Late Quaternary history of spruce in southern Europe

Abstract

The late Quaternary history of fossil spruces in southern Europe ( Picea abies (L.) Karsten and Picea omorika (Pancic) Purkyne) is based on 163 selected pollen, charcoal and macrofossil records. The timing of immigration of P. abies is estimated from data where the Picea curve passed the threshold value of 4%. P. abies occupied the southern European mountain ranges – excluding the Pyrenees – during the middle part of the last interglacial. Spruce reached its late Quaternary maximum expansion during the early Weichselian, after which it retired from central Europe and expanded in southern Europe during the middle Weichselian interstadials. A general decline in geographical distribution occurred during the last glacial maximum, and populations were most restricted during the Alpine deglaciation. The concept of ‘glacial refugia’ does not apply to residual populations because current climatic reconstructions relate periods of maximum spruce decline to maximum continental dryness during the growth season, rather than to full glacial conditions. Spruce took part in late glacial and early Holocene tree expansions in the eastern Alps and Carpathian, but failed to spread from residual populations in the Apennines and the Pirin–Rila–Rhodopes Mountains. These differences are explained by the influence of oceanic air masses on upper forest belts with relation to geographic location and maximum elevation of mountain ranges.

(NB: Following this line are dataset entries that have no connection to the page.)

(** ** Counting *)
Definition sum_by {A} (f : A -> Z) (l : list A) : Z := fold_right (fun x s => f x + s) 0 l.
Lemma sum_by_snoc {A} (f : A -> Z) l x : sum_by f (l ++ [x]) = sum_by f l + f x.
Proof. unfold sum_by. induction l as [|y l IH]; cbn; [lia|]. rewrite IH. lia. Qed.
(** [n] documents are accounted for, and the totals are those of the indexed ones. *)
Definition tally (b : batch_state) (n : nat) : Prop :=
  (length (b_ok b) + length (b_bad b) = n)%nat /\
  b_chunks b = sum_by d_chunks (b_ok b) /\ b_pages b = sum_by d_pages (b_ok b).
Lemma tally_bad id error b n : tally b n -> tally (add_bad id error b) (S n).
Proof. intros (H1 & H2 & H3). split_and!; [|done..]. cbn. rewrite length_app. cbn. lia. Qed.
Lemma tally_accumulate name o b n : tally b n -> tally (fst (_accumulate name o b)) (S n).
Proof.
  intros H. unfold _accumulate. destruct o as [i|e]; [|by apply tally_bad].
  destruct (i_status i); [| |by apply tally_bad]; destruct H as (H1 & H2 & H3);
    (unfold tally; cbn [fst b_ok b_bad b_chunks b_pages]; rewrite length_app, !sum_by_snoc, H2, H3; cbn [length]; split_and!; [lia|done..]).
Qed.
Lemma accumulate_ok name o b : b_ok b <> [] -> b_ok (fst (_accumulate name o b)) <> [].
Proof. unfold _accumulate. destruct o as [i|]; [destruct (i_status i)|]; cbn; try done; by destruct (b_ok b). Qed.
Lemma accumulate_indexed name i b : i_status i <> Failure -> b_ok (fst (_accumulate name (Ok i) b)) <> [].
Proof. unfold _accumulate. destruct (i_status i); cbn; try done; by destruct (b_ok b). Qed.
Lemma mark_tally skipped b b' n : _mark_skipped_due_to_timeout skipped b = Ok b' -> tally b n ->
  tally b' (n + length skipped) /\ b_ok b' = b_ok b.
Proof.
  revert b n. induction skipped as [|[idx ref] skipped IH]; intros b n H Ht; cbn in H.
  { injection H as <-. rewrite Nat.add_0_r. done. }
  apply bind_ok in H as (name & _ & H). destruct (IH _ (S n) H) as [H1 H2]; [by apply tally_bad|].
  cbn [length]. rewrite Nat.add_succ_r. done.
Qed.
Lemma completed_tally b n : tally b n -> _completed_count b = Z.of_nat n.
Proof. intros (H & _). unfold _completed_count. by rewrite H. Qed.
Lemma max_batch_pos cfg : (0 < max_batch cfg)%nat.
Proof. unfold max_batch. lia. Qed.
Lemma collect_length i group done rs : collect i group done = Ok rs -> length rs = length group.
Proof.
  revert i rs. induction group as [|[idx ref] group IH]; intros i rs H; cbn in H; [by injection H as <-|].
  apply bind_ok in H as (r & _ & H). apply bind_ok in H as (rs' & H' & H). injection H as <-. cbn. by rewrite (IH _ _ H').
Qed.

Abbreviation config_for c append := (if append : bool then appending c else c).
Section Laws.
Context {R : Type} `{RS : RedisServer R} (h : host R) (sv : service) (cfg : ingest_config).
Context (html_unescape : string -> string) (wide_alnum wide_word : string -> bool).
Abbreviation W := (iworld R).
Context (q : request) (Hq : calm_callback (R := R) (q_progress q)).
(** Runs no longer make the collection anew: the configuration doesn't ask
    for it, or something was indexed. *)
Definition safe (b : batch_state) : Prop := recreate_collection cfg = false \/ b_ok b <> [].

Lemma idle_progress cur ph ix msg b extra : idle (_emit_progress q cur ph ix msg b extra : eff W unit).
Proof using Hq. unfold _emit_progress, suppress. destruct (q_progress q) as [f|]; [|apply idle_ret]. cbn in Hq. by idles. Qed.
Lemma idle_doc_progress idx name b st : idle (_doc_progress q idx name b st : eff W unit).
Proof using Hq. apply idle_progress. Qed.
Definition one_log (b : batch_state) (l : list sdk_event) (res : result (value * outcome)) : Prop :=
  renewed_first l /\ (safe b -> still l) /\
  (~ Forall (fun f => ~ finishes f) l -> exists name i, res = Ok (name, Ok i) /\ i_status i <> Failure).
Lemma one_log_nil b res : one_log b [] res.
Proof. split_and!; [apply first_nil|intros; apply still_nil|]. intros H. by destruct H. Qed.
Lemma one_grows b idx ref : grows (one_log b) (_one h sv cfg html_unescape wide_alnum wide_word q b idx ref : eff W _).
Proof using Hq.
  unfold _one. apply grows_after; [apply idle_lift|intros; apply one_log_nil|]. intros name.
  set (append := match b_ok b with [] => false | _ => true end).
  eapply (grows_bind (fun l res => renewed_first l /\ (safe b -> still l) /\
    (~ Forall (fun f => ~ finishes f) l -> exists i, res = Ok (Ok i) /\ i_status i <> Failure))).
  - eapply (grows_catch (fun l res => renewed_first l /\ (safe b -> still l) /\
      (~ Forall (fun f => ~ finishes f) l -> exists i, res = Ok (Ok i) /\ i_status i <> Failure))).
    + apply grows_after; [apply idle_progress|..].
      { intros e. split_and!; [apply first_nil|intros; apply still_nil|]. intros H. by destruct H. }
      intros _.
      assert (Hp : grows (fun l res => l = [] \/ exists coll, document_log (config_for cfg append) coll l res)
        (process_document h sv cfg html_unescape wide_alnum wide_word ref (q_username q) (Some (q_collection q))
           (Some (scope_name (q_scope q))) (q_chunk_size q) (q_chunk_overlap q) (Some (_doc_progress q idx name b))
           append : eff W _)).
      { intros w r w' E.
        apply document_runs in E as (l & H1 & [->|(coll & _ & _ & H2)]); [| |intros d; apply idle_doc_progress];
          eexists; (split; [exact H1|]); [by left|right; by exists coll]. }
      assert (Hr : forall l res, l = [] \/ (exists coll, document_log (config_for cfg append) coll l res) ->
        renewed_first l /\ (safe b -> still l) /\
        (~ Forall (fun f => ~ finishes f) l -> exists i, res = Ok i /\ i_status i <> Failure)).
      { intros l res [->|(coll & H)].
        - split_and!; [apply first_nil|intros; apply still_nil|]. intros H. by destruct H.
        - split_and!; [by eapply document_first| |by eapply document_finished].
          intros Hs. eapply document_still; [|exact H]. unfold append. destruct Hs as [Hs|Hs].
          + by destruct (b_ok b).
          + by destruct (b_ok b). }
      eapply grows_bind; [eapply grows_impl; [exact Hr|exact Hp]| |].
      * intros l e (H1 & H2 & H3). split_and!; [done..|]. intros Hf. by destruct (H3 Hf) as (i & ? & _).
      * intros i l1 (H1 & H2 & H3) w r w' E. injection E as <- <-. exists []. split; [done|]. split_and!; [done..|].
        intros Hf. destruct (H3 Hf) as (j & [= <-] & Hj). by exists i.
    + intros l a H. exact H.
    + intros l e Hx. exfalso. destruct e as [[]]; discriminate Hx.
    + intros e l1 _ (H1 & H2 & H3) w r w' E. injection E as <- <-. exists []. split; [done|]. split_and!; [done..|].
      intros Hf. by destruct (H3 Hf) as (j & ? & Hj).
  - intros l e (H1 & H2 & H3). split_and!; [done..|]. intros Hf. by destruct (H3 Hf) as (j & ? & Hj).
  - intros o l1 (H1 & H2 & H3) w r w' E. injection E as <- <-. exists []. split; [done|]. split_and!; [done..|].
    intros Hf. destruct (H3 Hf) as (j & [= ->] & Hj). by exists name, j.
Qed.
Lemma safe_more b b' : safe b -> (b_ok b <> [] -> b_ok b' <> []) -> safe b'.
Proof. intros [H|H] Hb; [by left|right; auto]. Qed.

Late glacial spruce expansion in the Alps coincides with the abrupt warming at 14 700–14 500 yr cal BP. High migration rates were reached in the upper forest belts (e.g. 1500–2300 masl) during the early Holocene, and decreased since about 6 kyr cal BP, as a result of climatic cooling during the Neoglaciation (treeline depression), ecological competition with other tree species ( Abies alba), climatic and physical setting of the highest ranges in western Alps, and human impact. The long late Quaternary fossil history of presently isolated spruce stands from the Apennines accounts for their state of genetic differentiation, which could not be fully understood from the shorter time interval of postglacial events.